BGZip¶
bgzip
· 1 contributor · 2 versions
bgzip – Block compression/decompression utility
Bgzip compresses files in a similar manner to, and compatible with, gzip(1). The file is compressed into a series of small (less than 64K) ‘BGZF’ blocks. This allows indexes to be built against the compressed file and used to retrieve portions of the data without having to decompress the entire file.

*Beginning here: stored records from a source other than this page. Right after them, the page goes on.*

Record stands (r r' : inbound_row) : Prop := {
  st_id : ib_item_id r' = ib_item_id r;
  st_deployment : ib_deployment_id r' = ib_deployment_id r;
  st_dedup : ib_dedup_key r' = ib_dedup_key r;
  st_fence : fenced r r';
  st_over : over r -> state_of r' = state_of r;
  st_recall : kept (im_recall (ib_marks r)) (im_recall (ib_marks r'));
  st_judgment : kept (im_judgment (ib_marks r)) (im_judgment (ib_marks r'));
  st_frozen : kept ((fun c => (c, im_frozen_context_ids (ib_marks r))) <$> im_frozen_content (ib_marks r))
                   ((fun c => (c, im_frozen_context_ids (ib_marks r'))) <$> im_frozen_content (ib_marks r'));
  st_attention : set_once (im_explicit_attention (ib_marks r)) (im_explicit_attention (ib_marks r'));
  st_excluded : set_once (im_context_excluded (ib_marks r)) (im_context_excluded (ib_marks r'));
  st_submitted : set_once (im_context_submitted (ib_marks r)) (im_context_submitted (ib_marks r'))
}.

(** What all calls but the owner's own [bind_inbound_dispatch] and [settle_inbound] keep. *)
Record turn (r r' : inbound_row) : Prop := {
  tn_stands : stands r r';
  tn_session : im_session_id (ib_marks r') = im_session_id (ib_marks r);
  tn_settled : state_of r' = INBOUND_SETTLED -> state_of r = INBOUND_SETTLED
}.

Lemma kept_trans {A} (a b c : option A) : kept a b -> kept b c -> kept a c.
Proof. unfold kept. intros H1 H2 H. specialize (H1 H). subst b. auto. Qed.

Lemma once_refl a : set_once a a.
Proof. by unfold set_once. Qed.
Lemma once_true a : set_once a true.
Proof. by unfold set_once. Qed.
#[export] Hint Resolve once_refl once_true : core.

#[export] Instance stands_preorder : PreOrder stands.
Proof.
  split.
  - intros r. split; try done. by left.
  - intros x y z [A1 A2 A3 A4 A5 A6 A7 A8 A9 A10 A11] [B1 B2 B3 B4 B5 B6 B7 B8 B9 B10 B11].
    split; try congruence; try (by eapply kept_trans); try (unfold set_once in *; tauto).
    + unfold fenced in *. destruct A4 as [(G & O & L)|G], B4 as [(G' & O' & L')|G']; [left; split_and!; [lia|congruence|tauto]|right; lia..].
    + intros Hx. rewrite B5; [auto|]. unfold over in *. by rewrite A5.
Qed.

#[export] Instance turn_preorder : PreOrder turn.
Proof.
  split; [intros r; split; [reflexivity|done..]|]. intros x y z [A1 A2 A3] [B1 B2 B3]. split; [by transitivity y|congruence|auto].
Qed.

Lemma stands_generation r r' : stands r r' -> (generation_of r <= generation_of r')%Z.
Proof. intros [_ _ _ [(? & _)|?] _ _ _ _ _ _ _]; lia. Qed.

(** *** The ways a record changes *)

Lemma turn_work f r :
  let r' := put_work f r in fenced r r' -> (over r -> state_of r' = state_of r) -> (state_of r' = INBOUND_SETTLED -> state_of r = INBOUND_SETTLED) ->
  turn r r'.
Proof. intros r' H1 H2 H3. by split; [split|..]. Qed.

Lemma stands_marks f r :
  let m := ib_marks r in
  kept (im_recall m) (im_recall (f m)) -> kept (im_judgment m) (im_judgment (f m)) ->
  kept ((fun c => (c, im_frozen_context_ids m)) <$> im_frozen_content m) ((fun c => (c, im_frozen_context_ids (f m))) <$> im_frozen_content (f m)) ->
  set_once (im_explicit_attention m) (im_explicit_attention (f m)) -> set_once (im_context_excluded m) (im_context_excluded (f m)) ->
  set_once (im_context_submitted m) (im_context_submitted (f m)) -> stands r (put_marks f r).
Proof. intros m H1 H2 H3 H4 H5 H6. split; try done. by left. Qed.

Lemma turn_marks f r : stands r (put_marks f r) -> im_session_id (f (ib_marks r)) = im_session_id (ib_marks r) -> turn r (put_marks f r).
Proof. by split. Qed.

Lemma turn_columns columns r : turn r (put_columns columns r).
Proof. split; [split|..]; try done. by left. Qed.

Lemma live_cases r : live r = true <-> state_of r = INBOUND_RECEIVED \/ state_of r = INBOUND_DISPATCHING.
Proof. unfold live, in_state_of, LIVE_STATES. by rewrite bool_decide_eq_true, elem_of_cons, list_elem_of_singleton. Qed.

Lemma live_not_over r : live r = true -> ~ over r.
Proof. unfold over. rewrite live_cases. intros [-> | ->] [H|H]; discriminate. Qed.

(** A live record is moved by its owner. *)
Lemma stands_lease f r :
  live r = true -> iw_generation (f (ib_work r)) = generation_of r -> iw_owner_token (f (ib_work r)) = owner_of r -> stands r (put_work f r).
Proof. intros Hl Hg Ho. split; try done; [left; by split_and!|]. intros H. by destruct (live_not_over r Hl). Qed.

Lemma turn_lease f r :
  live r = true -> iw_generation (f (ib_work r)) = generation_of r -> iw_owner_token (f (ib_work r)) = owner_of r ->
  (iw_state (f (ib_work r)) = INBOUND_SETTLED -> state_of r = INBOUND_SETTLED) -> turn r (put_work f r).
Proof.
  intros Hl Hg Ho Hs. apply turn_work; [left|intros Hv; by destruct (live_not_over r Hl)|done]. split; [done|by split].
Qed.

(** A later generation takes a record that is not over. *)
Lemma turn_taken f r :
  ~ over r -> iw_generation (f (ib_work r)) = (generation_of r + 1)%Z -> iw_state (f (ib_work r)) <> INBOUND_SETTLED -> turn r (put_work f r).
Proof. intros Hn Hg Hs. apply turn_work; [right; unfold generation_of in *; cbn; lia|done|done]. Qed.

(** A record that is not over is ended without a settlement. *)
Lemma turn_ended f r :
  ~ over r -> iw_generation (f (ib_work r)) = generation_of r -> iw_owner_token (f (ib_work r)) = owner_of r ->
  bool_decide (iw_state (f (ib_work r)) ∈ LIVE_STATES) = false -> iw_state (f (ib_work r)) <> INBOUND_SETTLED -> turn r (put_work f r).
Proof.
  intros Hn Hg Ho Hs Hs'. apply turn_work; [left; split; [done|split; [done|]]|done|done].
  unfold live, in_state_of, state_of. cbn. by rewrite Hs.
Qed.

Lemma stands_excluded r : stands r (put_marks put_excluded r).
Proof. apply stands_marks; done. Qed.
Lemma turn_excluded r : turn r (put_marks put_excluded r).
Proof. apply turn_marks; [apply stands_excluded|done]. Qed.
Lemma turn_submitted r : turn r (put_marks (put_submitted true) r).
Proof. apply turn_marks; [apply stands_marks; done|done]. Qed.

Lemma owned_live states id owner g r : (forall s, s ∈ states -> s ∈ LIVE_STATES) -> owned_in states id owner g r = true -> live r = true.
Proof. intros H Ho. unfold owned_in, live, in_state_of in *. bool_prop. rewrite bool_decide_eq_true. auto. Qed.

Lemma owned_is_live id owner g r : owned id owner g r = true -> live r = true.
Proof. by apply owned_live. Qed.
Lemma dispatching_is_live id owner g r : owned_dispatching id owner g r = true -> live r = true.
Proof. apply owned_live. intros s ->%list_elem_of_singleton. right. left. Qed.

(** ** Tables *)

Definition turns (i i' : ingress) : Prop := Forall2 turn (ig_inbound i) (ig_inbound i').

Lemma turns_refl i i' : ig_inbound i' = ig_inbound i -> turns i i'.
Proof. unfold turns. intros ->. apply Forall_Forall2_diag, Forall_forall. intros r _. reflexivity. Qed.

#[export] Instance turns_preorder : PreOrder turns.
Proof.
  split; [intros i; by apply turns_refl|]. intros x y z. unfold turns. intros H. revert z. generalize (ig_inbound y) (ig_inbound x) H. clear.
  intros ty tx H z. revert H. generalize (ig_inbound z). intros tz H H'. revert tz H'. induction H as [|a b la lb Hab _ IH]; intros tz H'.
  - inversion H'. constructor.
  - inversion H' as [|? c ? lc Hbc Hl]; subst. constructor; [by transitivity b|by apply IH].
Qed.

Lemma where_turns cond set t : (forall r, r ∈ t -> cond r = true -> turn r (set r)) -> Forall2 turn t (update_where cond set t).
Proof.
  induction t as [|r t IH]; intros H; [constructor|]. cbn. constructor.
  - destruct (cond r) eqn:E; [apply H; [left|done]|reflexivity].
  - apply IH. intros x Hx. apply H. by right.
Qed.

Lemma update_turns cond set i : (forall r, cond r = true -> turn r (set r)) -> turns i (snd (update_inbound cond set i)).
Proof. intros H. apply where_turns. auto. Qed.

Lemma readback_snd id x : snd (readback id x) = snd x.
Proof. done. Qed.

(** A call that runs under the owner's fence. *)
Lemma owned_turns states id owner g extra set i :
  (forall s, s ∈ states -> s ∈ LIVE_STATES) -> (forall r, live r = true -> extra r = true -> turn r (set r)) ->
  turns i (snd (update_inbound (fun r => owned_in states id owner g r && extra r) set i)).
Proof. intros Hs H. apply update_turns. intros r [Ho He]%andb_true_iff. apply H; [by eapply owned_live|done]. Qed.

Lemma live_turns id owner g set i : (forall r, live r = true -> turn r (set r)) -> turns i (snd (update_inbound (owned id owner g) set i)).
Proof. intros H. apply update_turns. intros r Ho%owned_is_live. by apply H. Qed.

Lemma begin_turns now lease id owner g i : turns i (snd (begin_inbound_dispatch now lease id owner g i)).
Proof. apply live_turns. intros r Hl. by apply turn_lease. Qed.

Lemma renew_turns now lease id owner g i : turns i (snd (renew_inbound_lease now lease id owner g i)).
Proof.
  apply live_turns. intros r Hl. by apply turn_lease.
Qed.

Lemma release_turns now id owner g i : turns i (snd (release_inbound_lease now id owner g i)).
Proof.
  apply live_turns. intros r Hl. by apply turn_lease.
Qed.

Lemma answer_turns id owner g ref q i : turns i (snd (mark_inbound_answer id owner g ref q i)).
Proof. apply live_turns. intros r _. apply turn_marks; [by apply stands_marks|done]. Qed.

Lemma capture_turns id owner g user i : turns i (snd (capture_inbound_account id owner g user i)).
Proof.
  unfold capture_inbound_account. destruct (readback _ _) as [row i'] eqn:E. cbn. apply (f_equal snd) in E. rewrite readback_snd in E. cbn [snd] in E.
  subst i'. apply (owned_turns LIVE_STATES); [done|]. intros r _ _. apply turn_columns.
Qed.

Lemma judgment_turns id owner g j i : turns i (snd (record_inbound_judgment id owner g j i)).
Proof.
  apply (owned_turns [INBOUND_DISPATCHING]); [intros s ->%list_elem_of_singleton; right; left|]. intros r _ Hn. bool_prop.
  apply turn_marks; [apply stands_marks; try done|done]. by intros ?.
Qed.

Lemma suppress_turns id owner g i : turns i (snd (suppress_judged_inbound id owner g i)).
Proof.
  unfold suppress_judged_inbound. rewrite readback_snd. apply (owned_turns [INBOUND_DISPATCHING]); [intros s ->%list_elem_of_singleton; right; left|].
  intros r Hl _. apply turn_taken; [by apply live_not_over|done|done].
Qed.

Lemma attention_turns id i : turns i (snd (note_explicit_attention id i)).
Proof. apply update_turns. intros r _. apply turn_marks; [by apply stands_marks|done]. Qed.

Lemma ignored_turns id owner g reason out i : turns i (snd (mark_inbound_ignored id owner g reason out i)).
Proof.
  apply live_turns. intros r Hl. cbv zeta. assert (H : turn r (put_work (put_ignored reason) r)).
  { apply turn_ended; [by apply live_not_over|done|done|done|done]. }
  destruct out; [|done]. etrans; [exact H|apply turn_excluded].
Qed.

Lemma fail_turns now id owner g error backoff i : turns i (snd (fail_inbound now id owner g error backoff i)).
Proof.
  unfold fail_inbound. destruct (readback _ _) as [row i'] eqn:E. apply (f_equal snd) in E. rewrite readback_snd in E. cbn [snd] in *. subst i'.
  apply live_turns. intros r Hl. apply turn_lease; [done..|]. cbn. by repeat case_match.
Qed.

Lemma exclude_turns id owner g i : turns i (snd (exclude_inbound_from_context id owner g i)).
Proof.
  unfold exclude_inbound_from_context. destruct (update_inbound _ _ i) as [b i'] eqn:E. apply (f_equal snd) in E. cbn [snd] in *. subst i'.
  apply live_turns. intros r _. apply turn_excluded.
Qed.

Lemma freeze_turns id owner g content context i : turns i (snd (freeze_inbound_input id owner g content context i)).
Proof.
  unfold freeze_inbound_input. destruct (update_inbound _ _ i) as [b i1] eqn:E. apply (f_equal snd) in E. cbn [snd] in E.
  assert (H1 : turns i i1).
  { subst i1. apply (owned_turns [INBOUND_DISPATCHING]); [intros s ->%list_elem_of_singleton; right; left|]. intros r _ Hn. bool_prop.
    apply turn_marks; [apply stands_marks; try done|done]. intros H. destruct (im_frozen_content (ib_marks r)); [|by destruct H].
    by destruct Hn. }
  destruct (if b then _ else _).
  - cbn [snd]. destruct context; [done|]. destruct (_ <=? _)%nat; [|done]. etrans; [exact H1|]. apply where_turns. intros r _ _. apply turn_submitted.
  - destruct (List.find _ _); done.
Qed.

Lemma observe_turns id g payload i : turns i (snd (observe_authorized_inbound id g payload i)).
Proof.
  unfold observe_authorized_inbound. destruct (payload_columns payload); [|done]. destruct (readback _ _) as [row i'] eqn:E.
  apply (f_equal snd) in E. rewrite readback_snd in E. cbn [snd] in *. subst i'. apply update_turns. intros r Hr. unfold expected_in in Hr.
  bool_prop. etrans; [|apply turn_columns]. apply turn_taken; [unfold over; intros [H'|H']; congruence|done|done].
Qed.

Lemma refuse_turns id state g reason i : turns i (snd (refuse_unadmitted_inbound id state g reason i)).
Proof.
  unfold refuse_unadmitted_inbound. destruct (negb _) eqn:Es; [done|]. destruct (update_inbound _ _ i) as [b i'] eqn:E.
  apply (f_equal snd) in E. cbn [snd] in *. subst i'. apply update_turns. intros r Hr. unfold expected_in in Hr. bool_prop.
  unfold UNADMITTED_STATES in *. rewrite elem_of_cons, list_elem_of_singleton in Es.
  etrans; [|apply turn_excluded]. apply turn_ended; [|done..]. intros [H'|H']; destruct Es; congruence.
Qed.

Lemma expire_turns here limit now i : turns i (snd (expire_authorizations here limit now i)).
Proof.
  apply where_turns. intros r _ Hr. bool_prop. apply turn_ended; [|done|done|done|done]. unfold over. intros [H'|H']; congruence.
Qed.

If no files are specified on the command line, bgzip will compress (or decompress if the -d option is used) standard input to standard output. If a file is specified, it will be compressed (or decompressed with -d). If the -c option is used, the result will be written to standard output, otherwise when compressing bgzip will write to a new file with a .gz suffix and remove the original. When decompressing the input file must have a .gz suffix, which will be removed to make the output name. Again after decompression completes the input file will be removed.
Quickstart¶
from janis_bioinformatics.tools.htslib.bgzip.bgzip_1_9 import BGZip_1_9 wf = WorkflowBuilder("myworkflow") wf.step( "bgzip_step", BGZip_1_9( file=None, ) ) wf.output("out", source=bgzip_step.out)
OR
- Install Janis
- Ensure Janis is configured to work with Docker or Singularity.
- Ensure all reference files are available:
Note
More information about these inputs are available below.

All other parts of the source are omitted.